H1Z1, the zombie-themed multiplayer online survival game, is splitting into two different products. Daybreak Game Company (formerly Sony Online Entertainment) tells Polygon that one of the titles will leave Steam Early Access and formally launch on Windows PC and consoles this summer while the other will remain in the program for the foreseeable future.
H1Z1: Just Survive will retain H1Z1s's open-world, persistent multiplayer gameplay, as well as its crafting and base building features. H1Z1: King of the Kill will focus on instanced multiplayer combat. The arena shooter will include the popular Battle Royale mode, as well as other new and evolving gameplay options.
King of the Kill will exit early access this summer, and be available on Windows PC as well as PlayStation 4 and Xbox One. The games will cost $19.99 each and feature optional in-game microtransactions. Players who purchase H1Z1 on Steam prior to Feb. 17 — at its current $19.99 asking price — will receive both games when the split occurs. All in-game purchases made before the split will be duplicated one-for-one between both games.
Jens Anderson, executive creative director at Daybreak, admits that while the H1Z1 community itself has been at odds publicly over how to prioritize development of the game, the team internally has been strained as well. The work to separate the two games has been ongoing for several months.
"We have received feedback from our community," said Andersen, "and they've pointed out that these are really two different games, that they are very much stand-alone concepts that have two different audiences. There will be two separate development teams supporting H1Z1: Just Survive and H1Z1: King of the Kill, and both of these teams will really be able to tool up and focus on the needs of the players of each of those titles."
While early access to H1Z1 was originally sold on Steam for $19.99, the initial vision for the game was that it would launch as a free-to-play title. But over the course of last year Daybreak made the decision to drop those free-to-play plans.
"At that point in time there was the thinking that this game would potentially be free-to-play," said Laura Naviaux, chief publishing officer. "However, as the market landscape has changed, I think that us as a publisher, in addition to the rest of the industry, has seen how quickly business models are evolving and we're paying a lot of attention to that.
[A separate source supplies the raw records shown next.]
(** [str.encode('utf-8', 'surrogatepass')] on one code point: the encoder
    of CPython; the handler [surrogatepass] writes a surrogate as the three
    bytes the general scheme gives it. *)
Definition encode_cp (ch : Z) : list Z :=
  if ch <? 0x80 then [ch]
  else if ch <? 0x800 then
    [Z.lor 0xC0 (Z.shiftr ch 6); Z.lor 0x80 (Z.land ch 0x3F)]
  else if is_surrogate ch then
    [Z.lor 0xE0 (Z.shiftr ch 12);
     Z.lor 0x80 (Z.land (Z.shiftr ch 6) 0x3F);
     Z.lor 0x80 (Z.land ch 0x3F)]
  else if ch <? 0x10000 then
    [Z.lor 0xE0 (Z.shiftr ch 12);
     Z.lor 0x80 (Z.land (Z.shiftr ch 6) 0x3F);
     Z.lor 0x80 (Z.land ch 0x3F)]
  else
    [Z.lor 0xF0 (Z.shiftr ch 18);
     Z.lor 0x80 (Z.land (Z.shiftr ch 12) 0x3F);
     Z.lor 0x80 (Z.land (Z.shiftr ch 6) 0x3F);
     Z.lor 0x80 (Z.land ch 0x3F)].

Definition encode_surrogatepass (text : str) : list Z :=
  flat_map encode_cp text.

Definition is_continuation (b : Z) : bool := (0x80 <=? b) && (b <? 0xC0).

(** [bytes.decode('utf-8', 'ignore')]: the strict decoder of CPython, where
    the handler [ignore] drops the bytes of each reported error and decoding
    resumes after them. An invalid start byte drops one byte; an invalid
    continuation byte drops the bytes before it; an unexpected end of data
    drops the rest. *)
Fixpoint decode_ignore (s : list Z) : str :=
  match s with
  | [] => []
  | ch :: s1 =>
    if ch <? 0x80 then ch :: decode_ignore s1
    else if ch <? 0xE0 then
      if ch <? 0xC2 then decode_ignore s1
      else
        match s1 with
        | [] => []
        | ch2 :: s2 =>
          if negb (is_continuation ch2) then decode_ignore s1
          else (Z.shiftl ch 6 + ch2 - (Z.shiftl 0xC0 6 + 0x80))
                 :: decode_ignore s2
        end
    else if ch <? 0xF0 then
      match s1 with
      | [] => []
      | ch2 :: s2 =>
        if negb (is_continuation ch2)
           || (if ch2 <? 0xA0 then ch =? 0xE0 else ch =? 0xED)
        then decode_ignore s1
        else
          match s2 with
          | [] => []
          | ch3 :: s3 =>
            if negb (is_continuation ch3) then decode_ignore s2
            else (Z.shiftl ch 12 + Z.shiftl ch2 6 + ch3
                  - (Z.shiftl 0xE0 12 + Z.shiftl 0x80 6 + 0x80))
                   :: decode_ignore s3
          end
      end
    else if ch <? 0xF5 then
      match s1 with
      | [] => []
      | ch2 :: s2 =>
        if negb (is_continuation ch2)
           || (if ch2 <? 0x90 then ch =? 0xF0 else ch =? 0xF4)
        then decode_ignore s1
        else
          match s2 with
          | [] => []
          | ch3 :: s3 =>
            if negb (is_continuation ch3) then decode_ignore s2
            else
              match s3 with
              | [] => []
              | ch4 :: s4 =>
                if negb (is_continuation ch4) then decode_ignore s3
                else (Z.shiftl ch 18 + Z.shiftl ch2 12 + Z.shiftl ch3 6 + ch4
                      - (Z.shiftl 0xF0 18 + Z.shiftl 0x80 12
                         + Z.shiftl 0x80 6 + 0x80))
                       :: decode_ignore s4
              end
          end
      end
    else decode_ignore s1
  end.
"Let's face it, we live in a democratized world where players and consumers have so much that they have to choose from and at their disposal. ... We need to pick appropriate business models on a per-product basis, and what's best for H1Z1 is to have a modest download fee with optional microtransactions."
In Just Survive, those microtransactions will primarily take the form of in-game resources in the form of airdrops of supplies or keys that can be used to open up crates hidden around the map. In King of the Kill, microtransactions will be tickets that can be used to enter select game modes and events.
Polygon first reviewed H1Z1 in February 2015, and later updated that review in May. Throughout our time with the game the potential has been plainly visible, but the polish and stability consistently put us off. Despite those early issues, Daybreak says that H1Z1 has been downloaded more than 2.5 million times. The game remains among Steam's most-played titles according to Steam Charts, and was among the most-streamed games on Twitch for the entire year, ranking among the top 20 in November.
The game has undeniable spectator appeal, proven by the invitational tournament held at last year's TwitchCon. It's something that Daybreak hopes to capitalize on with the PS4's and Xbox One's integrated streaming capabilities.
"It's vital," Anderson said. "We're doing amazing on Steam right now ... and players really want to play on the PS4. They want to play on these other platforms."
Daybreak said it will be adding staff to support the development of both titles.